Every action taken at the absorbing state leads to the absorbing state, which also does not provide rewards.
Assume a discount factor of γ = 0.9.
1
For the purposes of model-free reinforcement learning (or interactive testing), the agent is able to interact
with the frozen lake for a number of time steps that is equal to the number of tiles.
Your first task is to implement the frozen lake environment. Using either Python or Java, try to mimic the
Python interface presented in Listing 1.
Listing 1: Frozen lake environment.
The class EnvironmentModel represents a model of an environment. The constructor of this class receives
a number of states, a number of actions, and a seed that controls the pseudorandom number generator. Its
subclasses must implement two methods: p and r. The method p returns the probability of transitioning from
state to next state given action. The method r returns the expected reward in having transitioned from state to
next state given action. The method draw receives a pair of state and action and returns a state drawn according
to p together with the corresponding expected reward. Note that states and actions are represented by integers
starting at zero. We highly recommend that you follow the same convention, since this will facilitate immensely
the implementation of reinforcement learning algorithms. You can use a Python dictionary (or equivalent data
structure) to map (from and to) integers to a more convenient representation when necessary. Note that, in
general, agents may receive rewards drawn probabilistically by an environment, which is not supported in this
simplified implementation.
The class Environment represents an interactive environment and inherits from EnvironmentModel. The
constructor of this class receives a number of states, a number of actions, a maximum number of steps for
interaction, a probability distribution over initial states, and a seed that controls the pseudorandom number
generator. Its subclasses must implement two methods: p and r, which were already explained above. This
class has two new methods: reset and step. The method reset restarts the interaction between the agent and
the environment by setting the number of time steps to zero and drawing a state according to the probability
distribution over initial states. This state is stored by the class. The method step receives an action and returns
a next state drawn according to p, the corresponding expected reward, and a flag variable. The new state is
stored by the class. This method also keeps track of how many steps have been taken. Once the number of steps
matches or exceeds the pre-defined maximum number of steps, the flag variable indicates that the interaction
should end.
The class FrozenLake represents the frozen lake environment. Your task is to implement the methods p and
r for this class. The constructor of this class receives a matrix that represents a lake, a probability that the
agent will slip at any given time step, a maximum number of steps for interaction, and a seed that controls
the pseudorandom number generator. This class overrides the method step to indicate that the interaction
should also end when the absorbing state is reached. The method render is capable of rendering the state of
the environment or a pair of policy and value function.

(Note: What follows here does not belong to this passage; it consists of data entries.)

Lemma intr_error c : start_ctx c -> failed (g_s g) -> virtio_disk_intr (set_ctx c (g_s g)) = Panic "virtio_disk_intr status".
Proof.
  intros Hc Hf. pose proof Hg as [HI Hl He Ha Ho].
  by apply (intr_fails R A P F (set_ctx c (g_s g)) U (rest_ctx c _ Hc Hl) (ctx_inv c _ _ _ _ _ _ HI)).
Qed.

(** A process that has not been woken could not go on. *)
Lemma not_ready i cl c : g_p g !! i = Some cl -> start_ctx c ->
  (c_rdy cl (set_ctx c (g_s g)) = true <->
   c_chan cl = Some ChanDesc /\ room R \/ exists h q, R !! h = Some q /\ r_b q = c_buf cl /\ h ∉ A ++ P ++ U).
Proof.
  intros Hi Hc. pose proof Hg as [HI Hl He Ha Ho].
  destruct (He i cl Hi) as (x & Hx & Hb & Hr & Hd & [(Hno & Ec & Hn & Hw)|(h & q & Hq & Hqb & Hqw & Ec & Hn & Hfin)]).
  - destruct (Hw _ R A P U F x (rest_ctx c _ Hc Hl) (ctx_inv c _ _ _ _ _ _ HI)) as [-> _]; [|done|].
    + split; try done; [by rewrite Hb|]. intros h q y Hq Hy E. destruct (Ho h q Hq) as (j & cj & Hj & Hjb).
      assert (j <> i) as Hne by (intros ->; apply (Hno h q Hq); congruence).
      destruct (Ha j i cj cl Hj Hi Hne) as [_ Hblk]. destruct (He j cj Hj) as (z & Hz & Hzb & _). rewrite Hjb in Hz. simpl in Hy. congruence.
    + split; [by left|]. intros [[_ ?]|(h & q & Hq & Hqb & _)]; [done|]. by destruct (Hno h q).
  - destruct (Hfin _ R A P U F (rest_ctx c _ Hc Hl) (ctx_inv c _ _ _ _ _ _ HI) Hq) as [-> _]. split; [right; by exists h, q|].
    intros [[? _]|(h' & q' & Hq' & Hqb' & Hph)]; [congruence|].
    assert (h = h') as -> by (eapply (v_block _ _ _ _ _ _ HI h q h' q' x x); congruence). done.
Qed.

(** A process that was woken too early. *)
Lemma good_again i cl c : g_p g !! i = Some cl -> start_ctx c -> c_rdy cl (set_ctx c (g_s g)) = false ->
  exists g', run (retry (c_chan cl) (set_ctx c (g_s g))) (<[i := set_woken false cl]>) (g_p g) = inl g' /\ good_at g' R A P U F.
Proof.
  intros Hi Hc Hrdy. pose proof Hg as [HI Hl He Ha Ho]. pose proof (not_ready i cl c Hi Hc) as Hiff. rewrite Hrdy in Hiff.
  destruct (retry_ok (c_chan cl) (set_ctx c (g_s g)) R A P U F (rest_ctx c _ Hc Hl) (ctx_inv c _ _ _ _ _ _ HI)) as (s' & E & [_ Hl'] & HI' & Hb).
  { intros Ec Hr. discriminate (proj2 Hiff (or_introl (conj Ec Hr))). }
  rewrite E. simpl. eexists. split; [done|]. assert (good_at (mkCfg s' (wake (cx_wakes (vs_ctx s')) (g_p g))) R A P U F) as Hg'.
  { apply good_quiet; try done; [intros b x Hx; rewrite Hb; eauto|by left]. }
  destruct Hg' as [HI2 Hl2 He2 Ha2 Ho2]. split; simpl; try done.
  - intros j cl' Hj. apply lookup_insert_Some in Hj as [[<- <-]|[_ Hj]]; [|by apply (He2 j)].
    destruct (He i cl Hi) as (x & Hx & Hxb & Hr & Hd & Hcase). exists x. rewrite Hb. simpl. split_and!; try done; [lia|lia|].
    destruct Hcase as [(Hno & Ec & Hn & Hw)|(h & q & Hq & Hqb & Hqw & Ec & Hn & Hfin)]; [left|right].
    + split_and!; try done. intros _ Hroom. destruct Hiff as [_ Hiff]. discriminate Hiff. by left.
    + exists h, q. split_and!; try done. intros _. apply dec_stable. intros Hph. destruct Hiff as [_ Hiff]. discriminate Hiff. right. by exists h, q.
  - apply alone_insert; [done|]. intros j cl' Hj Hne. exact (Ha j i cl' cl Hj Hi Hne).
  - intros h q Hq. destruct (Ho h q Hq) as (j & cj & Hj & Hjb). destruct (decide (j = i)) as [->|Hne].
    + exists i, (set_woken false cl). rewrite lookup_insert_eq. split; [done|]. simpl. congruence.
    + eexists j, _. rewrite lookup_insert_ne by done. split; [apply wake_lookup; eauto|done].
Qed.

Lemma good_use b x y : vs_bufs (g_s g) !! b = Some x -> (forall j cl, g_p g !! j = Some cl -> c_buf cl <> b) ->
  good_at (mkCfg (set_bufs (<[b := y]> (vs_bufs (g_s g))) (g_s g)) (g_p g)) R A P U F.
Proof.
  intros Hx Hfree. pose proof Hg as [HI Hl He Ha Ho].
  assert (forall h q, R !! h = Some q -> <[b := y]> (vs_bufs (g_s g)) !! r_b q = vs_bufs (g_s g) !! r_b q) as Eb.
  { intros h q Hq. apply list_lookup_insert_ne. destruct (Ho h q Hq) as (i & cl & Hi & <-). apply not_eq_sym. by eapply Hfree. }
  split; simpl; try done.
  - destruct HI. split; simpl; try done.
    + intros h q Hq. destruct (v_req h q Hq) as [z [B1 ? ? ? ? ? ?]]. exists z. split; simpl; try done. by rewrite (Eb h).
    + intros h q h' q' z z' Hq Hq'. rewrite (Eb h), (Eb h') by done. by apply v_block.
    + intros h q z Hq. rewrite (Eb h) by done. by apply v_flag.
    + intros h q z Hq HA HP. rewrite (Eb h) by done. by apply v_done.
  - intros i cl Hi. rewrite <- (set_woken_id cl). eapply entry_env; [by eapply He| |done|done]. intros z Hz. exists z. simpl.
    rewrite list_lookup_insert_ne by (apply not_eq_sym; by eapply Hfree). done.
Qed.

(** A process that makes its request. *)
Lemma good_submits i b write data blk o x c : submits b write o (set_ctx c (g_s g)) R A P U F ->
  vs_bufs (g_s g) !! b = Some x -> db_blockno x = blk -> 0 <= blk < 2 ^ 31 -> (write = true -> db_data x = data) ->
  (forall j cl, g_p g !! j = Some cl -> j <> i -> c_buf cl <> b /\ c_block cl <> blk) ->
  (forall cl, g_p g !! i = Some cl -> c_buf cl = b) ->
  exists g' h q cl l, after i (mkCall b write data blk) o (g_p g) = inl g' /\ good_at g' (<[h := q]> R) (A ++ [h]) P U F /\
    g_p g' = <[i := cl]> (wake l (g_p g)) /\ c_chan cl = Some (ChanBuf (Z.of_nat b)).
Proof.
  intros (s' & rdy & k & h & q & -> & [_ Hl'] & Hnone & Hqb & Hqw & HI' & Hbufs & Hroom & Hfin) Hx Hblk Hr Hd Hothers Hself.
  pose proof Hg as [HI Hl He Ha Ho]. cbn [after]. set (cl0 := mkCall b write data blk _ rdy k false). set (l := cx_wakes _).
  eexists _, h, q, cl0, l. split; [done|]. split; [|done].
  split; simpl; try done.
  - intros j cl Hj. destruct (p_insert _ _ _ _ _ _ Hj) as [[-> ->]|(Hne & cl1 & Hj' & ->)].
    + exists (set_flag 1 x). rewrite Hbufs, list_lookup_alter_eq. simpl. rewrite Hx. split_and!; try done; try lia.
      right. exists h, q. rewrite lookup_insert_eq. split_and!; try done. intros _. rewrite !elem_of_app, list_elem_of_singleton. tauto.
    + destruct (Hothers j cl1 Hj' Hne) as [Hneb _]. eapply entry_keep; [by eapply He|..].
      * intros z Hz. exists z. rewrite Hbufs, list_lookup_alter_ne by done. done.
      * intros h' q' Hq'. rewrite lookup_insert_Some. split.
        -- intros HR. right. split; [|done]. intros <-. congruence.
        -- intros [[<- <-]|[_ HR]]; [congruence|done].
      * by intros [? _]%orb_false_iff.
      * done.
      * intros h' q' _ _ _ _. rewrite !elem_of_app. tauto.
  - by apply alone_insert.
  - intros h' q' Hq'. apply lookup_insert_Some in Hq' as [[<- <-]|[_ Hq']].
    + exists i, cl0. by rewrite lookup_insert_eq.
    + destruct (Ho h' q' Hq') as (j & cl & Hj & Hcl). destruct (decide (j = i)) as [->|Hne].
      * exists i, cl0. rewrite lookup_insert_eq. split; [done|]. simpl. rewrite <- Hcl. symmetry. by apply Hself.
      * eexists j, _. rewrite lookup_insert_ne by done. split; [apply wake_lookup; eauto|done].
Qed.

Lemma go_may i b x c : vs_bufs (g_s g) !! b = Some x -> 0 <= db_blockno x < 2 ^ 31 ->
  (forall h q, R !! h = Some q -> r_b q <> b) ->
  (forall j cl, g_p g !! j = Some cl -> j <> i -> c_buf cl <> b /\ c_block cl <> db_blockno x) ->
  (forall cl, g_p g !! i = Some cl -> c_buf cl = b) -> may_go (set_ctx c (g_s g)) R b x.
Proof.
  intros Hx Hr Hno Hothers Hself. pose proof Hg as [HI Hl He Ha Ho]. split; try done.
  intros h q y Hq Hy. destruct (Ho h q Hq) as (j & cl & Hj & Hcl). destruct (decide (j = i)) as [->|Hne].
  - destruct (Hno h q Hq). rewrite <- Hcl. by apply Hself.
  - destruct (Hothers j cl Hj Hne) as [_ Hb]. destruct (He j cl Hj) as (z & Hz & Hzb & _). rewrite Hcl in Hz. simpl in Hy. congruence.
Qed.

Lemma good_call i b x write c : g_p g !! i = None -> start_ctx c -> vs_bufs (g_s g) !! b = Some x -> 0 <= db_blockno x < 2 ^ 31 ->
  (forall j cl, g_p g !! j = Some cl -> c_buf cl <> b /\ c_block cl <> db_blockno x) ->
  exists g' R' A', after i (mkCall b write (db_data x) (db_blockno x)) (virtio_disk_rw b write (set_ctx c (g_s g))) (g_p g) = inl g' /\
    good_at g' R' A' P U F /\ is_Some (g_p g' !! i).
Proof.
  intros Hi Hc Hx Hr Hothers. pose proof Hg as [HI Hl He Ha Ho].
  assert (forall h q, R !! h = Some q -> r_b q <> b) as Hno.
  { intros h q Hq. destruct (Ho h q Hq) as (j & cl & Hj & <-). by apply (Hothers j). }
  assert (may_go (set_ctx c (g_s g)) R b x) as Hgo by (apply (go_may i); [done|done|done|by eauto|congruence]).
  destruct (rw_start _ R A P U F b x write (rest_ctx c _ Hc Hl) (ctx_inv c _ _ _ _ _ _ HI) Hgo)
    as [Hsub|(Hroom & s' & rdy & k & -> & [_ Hl'] & HI' & Hbufs & Hw)].
  - destruct (good_submits i b write (db_data x) (db_blockno x) _ x c Hsub Hx eq_refl Hr) as (g' & h & q & cl & l & E & Hgood & Ep & _);
      [done|by eauto|congruence|]. eexists g', _, _. split; [done|]. split; [exact Hgood|]. rewrite Ep, lookup_insert_eq. eauto.
  - cbn [after]. set (cl0 := mkCall b write _ _ _ rdy k false). set (l := cx_wakes _).
    eexists _, R, A. split; [done|]. split; [|simpl; rewrite lookup_insert_eq; eauto]. split; simpl; try done.
    + intros j cl Hj. destruct (p_insert _ _ _ _ _ _ Hj) as [[-> ->]|(Hne & cl1 & Hj' & ->)].
      * exists x. rewrite Hbufs. simpl. split_and!; try done; try lia. by left.
      * eapply entry_env; [by eapply He| |by intros [? _]%orb_false_iff|done]. intros z Hz. rewrite Hbufs. eauto.
    + apply alone_insert; [done|]. intros j cl Hj _. by apply (Hothers j).
    + intros h q Hq. destruct (Ho h q Hq) as (j & cl & Hj & Hcl). eexists j, _. rewrite lookup_insert_ne by congruence.
      split; [apply wake_lookup; eauto|done].
Qed.

(** A process whose request is done returns, with the block transferred. *)
Lemma good_finish i cl c h q x : g_p g !! i = Some cl -> start_ctx c -> R !! h = Some q -> r_b q = c_buf cl ->
  vs_bufs (g_s g) !! c_buf cl = Some x -> finish_spec h q (c_rdy cl) (c_k cl) -> c_rdy cl (set_ctx c (g_s g)) = true ->
  exists s', c_k cl (set_ctx c (g_s g)) = Done tt s' /\
    good_at (mkCfg s' (delete i (wake (cx_wakes (vs_ctx s')) (g_p g)))) (delete h R) A P U F /\
    vs_bufs s' = vs_bufs (g_s g) /\ db_data x = blocks (vs_dev s') (db_blockno x).
Proof.
  intros Hi Hc Hq Hqb Hx Hfin Hrdy. pose proof Hg as [HI Hl He Ha Ho].
  destruct (Hfin _ R A P U F (rest_ctx c _ Hc Hl) (ctx_inv c _ _ _ _ _ _ HI) Hq) as [Hiff Hk].
  destruct (Hk Hrdy) as (s' & E & [_ Hl'] & HI' & Hbufs & Hdev & Hwk).
  apply Hiff in Hrdy as Hph. exists s'. split; [done|]. rewrite !not_elem_of_app in Hph. split; [|split; [done|]].
  - set (l := cx_wakes (vs_ctx s')) in *.
    assert (forall j cl', delete i (wake l (g_p g)) !! j = Some cl' -> j <> i /\ exists cl1, g_p g !! j = Some cl1 /\
      cl' = set_woken (c_woken cl1 || hears l cl1) cl1) as Hp.
    { intros j cl' Hj. apply lookup_delete_Some in Hj as [Hne Hj%wake_lookup]. split; [congruence|done]. }
    split; simpl; try done.
    + intros j cl' Hj. apply Hp in Hj as (Hne & cl1 & Hj & ->). eapply entry_keep; [by eapply He|intros y Hy; rewrite Hbufs; eauto| | | |].
      * intros h' q' Hq'. rewrite lookup_delete_Some. split; [|tauto]. intros HR. split; [|done]. intros <-.
        destruct (Ha i j cl cl1 Hi Hj) as [Hb _]; [done|]. congruence.
      * by intros [? _]%orb_false_iff.
      * intros Hw Ec _. rewrite (hears_in _ _ _ Ec Hwk), orb_true_r in Hw. done.
      * done.
    + intros j1 j2 c1 c2 H1 H2. apply Hp in H1 as (_ & d1 & H1 & ->), H2 as (_ & d2 & H2 & ->). simpl. by eapply Ha.
    + intros h' q' Hq'. apply lookup_delete_Some in Hq' as [Hne Hq']. destruct (Ho h' q' Hq') as (j & cl' & Hj & Hcl').
      exists j, (set_woken (c_woken cl' || hears l cl') cl'). split; [|exact Hcl']. rewrite lookup_delete_ne; [apply wake_lookup; eauto|]. intros ->. assert (cl' = cl) as -> by congruence.
      apply Hne. eapply (v_block _ _ _ _ _ _ HI h q h' q' x x); congruence.
  - rewrite Hdev. simpl. rewrite <- Hqb in Hx. destruct (v_done _ _ _ _ _ _ HI h q x Hq) as (v & _ & _ & Hv); [tauto|tauto|exact Hx|].
    apply Hv. intros HF%(v_err _ _ _ _ _ _ HI). tauto.
Qed.

(** A process that was woken and goes on: it makes its request, or it returns. *)
Lemma good_resume i cl c : g_p g !! i = Some cl -> start_ctx c -> c_rdy cl (set_ctx c (g_s g)) = true ->
  (exists g' h q cl' l, after i (mkCall (c_buf cl) (c_write cl) (c_data cl) (c_block cl)) (c_k cl (set_ctx c (g_s g))) (g_p g) = inl g' /\
     good_at g' (<[h := q]> R) (A ++ [h]) P U F /\ g_p g' = <[i := cl']> (wake l (g_p g)) /\
     c_chan cl = Some ChanDesc /\ c_chan cl' = Some (ChanBuf (Z.of_nat (c_buf cl)))) \/
  exists g' h l, after i (mkCall (c_buf cl) (c_write cl) (c_data cl) (c_block cl)) (c_k cl (set_ctx c (g_s g))) (g_p g) = inl g' /\
     good_at g' (delete h R) A P U F /\ g_p g' = delete i (wake l (g_p g)) /\
     exists x, vs_bufs (g_s g') !! c_buf cl = Some x /\ db_blockno x = c_block cl /\
       db_data x = blocks (vs_dev (g_s g')) (c_block cl) /\ (c_write cl = true -> db_data x = c_data cl).
Proof.
  intros Hi Hc Hrdy. pose proof Hg as [HI Hl He Ha Ho].
  destruct (He i cl Hi) as (x & Hx & Hb & Hr & Hd & [(Hno & Ec & _ & Hw)|(h & q & Hq & Hqb & Hqw & _ & _ & Hfin)]); [left|right].
  - assert (forall j cl', g_p g !! j = Some cl' -> j <> i -> c_buf cl' <> c_buf cl /\ c_block cl' <> c_block cl) as Hothers
      by (intros j cl' Hj Hne; by eapply Ha).
    assert (forall cl', g_p g !! i = Some cl' -> c_buf cl' = c_buf cl) as Hself by congruence.
    assert (submits (c_buf cl) (c_write cl) (c_k cl (set_ctx c (g_s g))) (set_ctx c (g_s g)) R A P U F) as Hsub.
    { apply (Hw _ R A P U F x); [by apply rest_ctx|by apply ctx_inv| |done|done].
      apply (go_may i); try done; rewrite Hb; [lia|done]. }
    destruct (good_submits i (c_buf cl) (c_write cl) (c_data cl) (c_block cl) _ x c Hsub Hx Hb Hr Hd Hothers Hself)
      as (g' & h & q & cl' & l & H1 & H2 & H3 & H4). by exists g', h, q, cl', l.
  - destruct (good_finish i cl c h q x Hi Hc Hq Hqb Hx Hfin Hrdy) as (s' & E & Hgood & Hbufs & Hdata).
    rewrite E. simpl. eexists _, h, _. split_and!; [done|done|done|]. simpl. exists x. rewrite Hbufs, <- Hb. split_and!; done.
Qed.
End step.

The function play can be used to test your implementation of the environment before you try the next tasks.
4
2 Tabular model-based reinforcement learning
Your next task is to implement policy evaluation, policy improvement, policy iteration, and value iteration.
You may follow the interface suggested in Listing 2.
Listing 2: Tabular model-based algorithms.
The function policy evaluation receives an environment model, a deterministic policy, a discount factor, a
tolerance parameter, and a maximum number of iterations. A deterministic policy may be represented by an
array that contains the action prescribed for each state.
The function policy improvement receives an environment model, the value function for a policy to be
improved, and a discount factor.
The function policy iteration receives an environment model, a discount factor, a tolerance parameter, a
maximum number of iterations, and (optionally) the initial policy.
The function value iteration receives an environment model, a discount factor, a tolerance parameter, a
maximum number of iterations, and (optionally) the initial value function.
3 Tabular model-free reinforcement learning
Your next task is to implement Sarsa control and Q-learning control. You may follow the interface suggested in
Listing 3. We recommend that you use the small frozen lake to test your implementation, since these algorithms
may need many episodes to find an optimal policy for the big frozen lake.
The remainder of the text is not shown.